The company doesn’t include any routine paperwork in the kit. Instead, it puts forms and easily printable materials at the Associate’s fingertips online.
Does it Work?
But no matter how beautifully a kit displays the brand and how many wows management hears about it, the key question is still this: How effective is the starter kit? How does a company know whether the kit is doing its job?
Most companies informally ask field leaders to appraise their starter kit’s effectiveness. Univera and PartyLite do that, too, but they also have more formal assessments.
Univera annually surveys its field on a variety of topics, including the effectiveness of its starter kit, and they do a quarterly qualitative analysis. They also track the sales of starter packs of products, which are heavily used by new recruits.

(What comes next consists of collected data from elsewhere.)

(* ===== verification/NoReboot.v ===== *)
(** * A client whose policy never needs a reboot

    When [reboot_needed] never says yes, a check never ends with a reboot to wait for, so the task
    stays out of [wait_for_reboot] for ever. *)

From S2P Require Import Prelude Effects Time Version Protocol Storage Common UpdateCheck AppSet.
From S2P Require Import UriExt Http Cup RequestBuilder Metrics Installer Policy Machine Omaha Check.
From S2P Require Import Trace RunLoop.
From S2P Require Request Response.
Open Scope Z_scope.

Section no_reboot.
Context `{Client}.

(** The policy never needs a reboot. *)
Definition never_needed : Prop := ∀ (plan : PL) (pe : PE), (reboot_needed plan pe).1 = false.

(** The phases outside of [wait_for_reboot], with nothing of it pending. *)
Definition no_wait (p : Phase) : Prop :=
  match p with
  | PCheck _ _ pending out => observed reboot_of pending = [] ∧ ∀ ir, out ≠ Ret (Needed ir)
  | PReboot _ _ _ | PRebootWait _ _ _ => False
  | _ => True
  end.

(** ** Lemmas *)

Context (Hnever : never_needed).

Definition not_needed (r : CheckResult) : Prop := match r with Ok (_, rb) => rb = NotNeeded | Err _ => True end.

Lemma returns_needed plan :
  returns (λ b : bool, b = false)
    (call policy_engine set_policy_engine (reboot_needed plan) : SM bool).
Proof.
  intros s b. unfold returned, call. pose proof (Hnever plan (policy_engine s)) as Hb.
  destruct (reboot_needed plan (policy_engine s)) as [b' pe]. cbn in *. by intros [= <-].
Qed.

Ltac returns_step :=
  match goal with
  | |- returns _ (_ ≫= _) => apply returns_then; intros
  | |- returns _ (match ?x with _ => _ end) => destruct x
  | |- returns _ (mret _) => by apply returns_ret
  end.

Lemma conclude_not_needed plan ir response results t1 t2 :
  returns not_needed (conclude_installation plan ir response results t1 t2).
Proof.
  unfold conclude_installation. apply returns_then. intros [rs [|e es]].
  - do 2 (apply returns_then; intros). apply (returns_bind _ _ _ _ (returns_needed plan)).
    intros b ->. apply returns_then. intros _. by apply returns_ret.
  - repeat returns_step.
Qed.

Lemma perform_not_needed params apps : returns not_needed (perform_update_check params apps).
Proof.
  unfold perform_update_check. do 4 returns_step. apply returns_then. intros [r n].
  repeat returns_step. unfold handle_reply. destruct (parse_omaha_response _) as [response|e].
  - returns_step. destruct (apps_with_update response); [repeat returns_step|].
    unfold plan_and_install. do 2 returns_step.
    destruct (try_create_install_plan _ _ _ _ _ _); [|repeat returns_step].
    apply returns_then. intros d. apply returns_then. intros _. destruct d; [|repeat returns_step..].
    unfold install. do 5 returns_step. apply returns_then. intros [progress [ir results]].
    do 4 returns_step. apply conclude_not_needed.
  - repeat returns_step.
Qed.

Lemma start_not_needed params : returns (λ rb, rb = NotNeeded) (start_update_check params).
Proof.
  unfold start_update_check. apply returns_then. intros apps.
  apply (returns_bind _ _ _ _ (perform_not_needed params apps)). intros r Hr.
  apply (returns_bind (λ x : result UpdateCheck.Response UpdateCheckError * RebootAfterUpdate,
    x.2 = NotNeeded)).
  - destruct r as [[r rb]|e]; apply returns_then; intros _; by apply returns_ret.
  - intros [r' rb]. cbn. intros ->. repeat returns_step.
Qed.

(** A step of the task that neither reboots nor gets near it. *)
Definition stays (m : SM Phase) : Prop := silent reboot_of m ∧ returns no_wait m.

Lemma stays_bind {A} (m : SM A) (k : A → SM Phase) :
  silent reboot_of m → (∀ a, stays (k a)) → stays (m ≫= k).
Proof.
  intros Hm Hk. split.
  - apply respects_bind; [apply _|done|]. intros a. apply Hk.
  - apply returns_then. intros a. apply Hk.
Qed.
Lemma stays_ret p : no_wait p → stays (mret p).
Proof. intros Hp. split; [apply respects_ret; apply _|by apply returns_ret]. Qed.

Lemma begin_check_stays v o rp : stays (begin_check v o rp).
Proof.
  split; intros s; pose proof (start_not_needed rp s) as Hn; pose proof (quiet_whole_check reboot_of rp s) as Hs;
    unfold begin_check, returned, silent_rel, trace in *;
    destruct (start_update_check rp s) as [[s' t] out]; [done|].
  intros p [= <-]. split; [exact Hs|]. intros ir ->. by specialize (Hn _ eq_refl).
Qed.
Lemma consider_stays v o responder : stays (consider_check v o responder).
Proof.
  unfold consider_check, decide_check. apply stays_bind; [quiet|]. intros [rp|];
    (apply stays_bind; [by apply silent_respond|intros _]); [apply begin_check_stays|by apply stays_ret].
Qed.

#[local] Hint Resolve reboot_of_background silent_report_metrics reboots_schedule_next : respects.

Lemma internal_stays p m : no_wait p → internal p = Some m → stays m.
Proof.
  destruct p as [|v|v|v o [|e pd] [[ir|]|msg]|v o ir|v o ir| |msg]; try done; intros Hp [= <-].
  - unfold run_start. apply stays_bind; [quiet|]. intros apps.
    destruct (all_valid apps); [|by apply stays_ret].
    repeat (apply stays_bind; [quiet|intros]). by apply stays_ret.
  - unfold loop_head, try_report_waited, report_waited_for_reboot_duration.
    repeat (apply stays_bind; [quiet|intros]). by apply stays_ret.
  - destruct Hp as [_ Hp]. by destruct (Hp ir).
  - apply stays_bind; [by apply silent_emit|]. intros _. by apply stays_ret.
  - split; [apply respects_lift; apply _|by apply returns_lift].
Qed.

Lemma stays_at m s s' t o :
  stays m → m s = (s', t, o) → observed reboot_of t = [] ∧ no_wait (phase_of o).
Proof.
  intros [Hq Hr] Hm. specialize (Hq s). specialize (Hr s). unfold silent_rel, trace, returned in *.
  rewrite Hm in *. split; [done|]. destruct o as [p|msg]; [by apply Hr|done].
Qed.
Lemma step_no_wait p s l p' s' :
  step (p, s) l (p', s') → no_wait p → observed reboot_of (effects_of l) = [] ∧ no_wait p'.
Proof.
  intros Hstep Hp. inversion Hstep as
    [p0 m s0 s1 t o Hi Hm|v o e pd out s0|p0 m s0 s1 t o Hi Hm|p0 no m i s0 s1 t o Hi Hm]; subst.
  - rewrite effects_of_fmap. by apply (stays_at m s s'); [apply (internal_stays p)|].
  - destruct Hp as [Hp Hout]. cbn in *. by destruct (reboot_of e).
  - change (effects_of (LTimer :: (LEffect <$> t))) with (effects_of (LEffect <$> t)).
    rewrite effects_of_fmap. apply (stays_at m s s'); [|done].
    destruct p as [| |v| | |v o1 ir| |]; cbn in Hi; rewrite ?elem_of_nil in Hi; try done.
    apply list_elem_of_singleton in Hi as ->. apply consider_stays.
  - change (effects_of (LRequest i no :: (LEffect <$> t))) with (effects_of (LEffect <$> t)).
    rewrite effects_of_fmap. apply (stays_at m s s'); [|done].
    destruct p as [| |v|v o1 pd out| |v o1 ir| |]; try done; injection Hi as <-.
    + apply consider_stays.
    + apply stays_bind; [by apply silent_respond|intros _]. by apply stays_ret.
Qed.

Lemma run_no_wait s0 l c :
  run s0 l c → observed reboot_of (effects_of l) = [] ∧ no_wait c.1.
Proof.
  induction 1 as [|l [p s] l' [p' s'] _ [IH Hp] Hstep]; [done|].
  destruct (step_no_wait _ _ _ _ _ Hstep Hp) as [Hl' Hp'].
  rewrite effects_of_app. unfold observed in *. rewrite omap_app, IH. by split.
Qed.
End no_reboot.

PartyLite collects qualitative comments from its Field Advisory Team, and it tracks the results of new consultants, too. They keep an eye on the number of parties new consultants have held, as well as the average sales at those parties. Then they follow up with surveys and focus groups.
“By talking to new consultants through surveys we gain information and data points that point us in the right direction,” Conkey says. “Then we hold focus groups with new consultants when we’re in the field to get feedback and more qualitative information.”
PartyLite’s philosophy about the cost of a starter kit—as well as the training a new consultant needs to get started—were representative of each company that spoke with Direct Selling News, no matter the company’s product line. In every case, they strive to provide the tools the new recruit needs to get started, but the fee for the kit covers its cost.
Conkey explains: “We have a target for our costs in terms of product, literature and tools, but we balance that with what the new consultant needs to do to earn income. It’s about what the products should be for them in order to have good parties and to be able to book future parties. We go through a very detailed process to get to the kit every time we create a new one. In the business we’re in, the visual appeal of products is extremely important—how they look together, how they photograph together, how a consultant shows them in the best light.”
The cost of a starter kit covers a wide range—beginning as low as $10 and climbing to a few hundred—though most seem to come in around $99. Regardless, the kit is a living, breathing piece of the business, a starting point that should change and be refreshed based on the reaction in the field. The best kits provide clarity, build action and provide materials that support that action.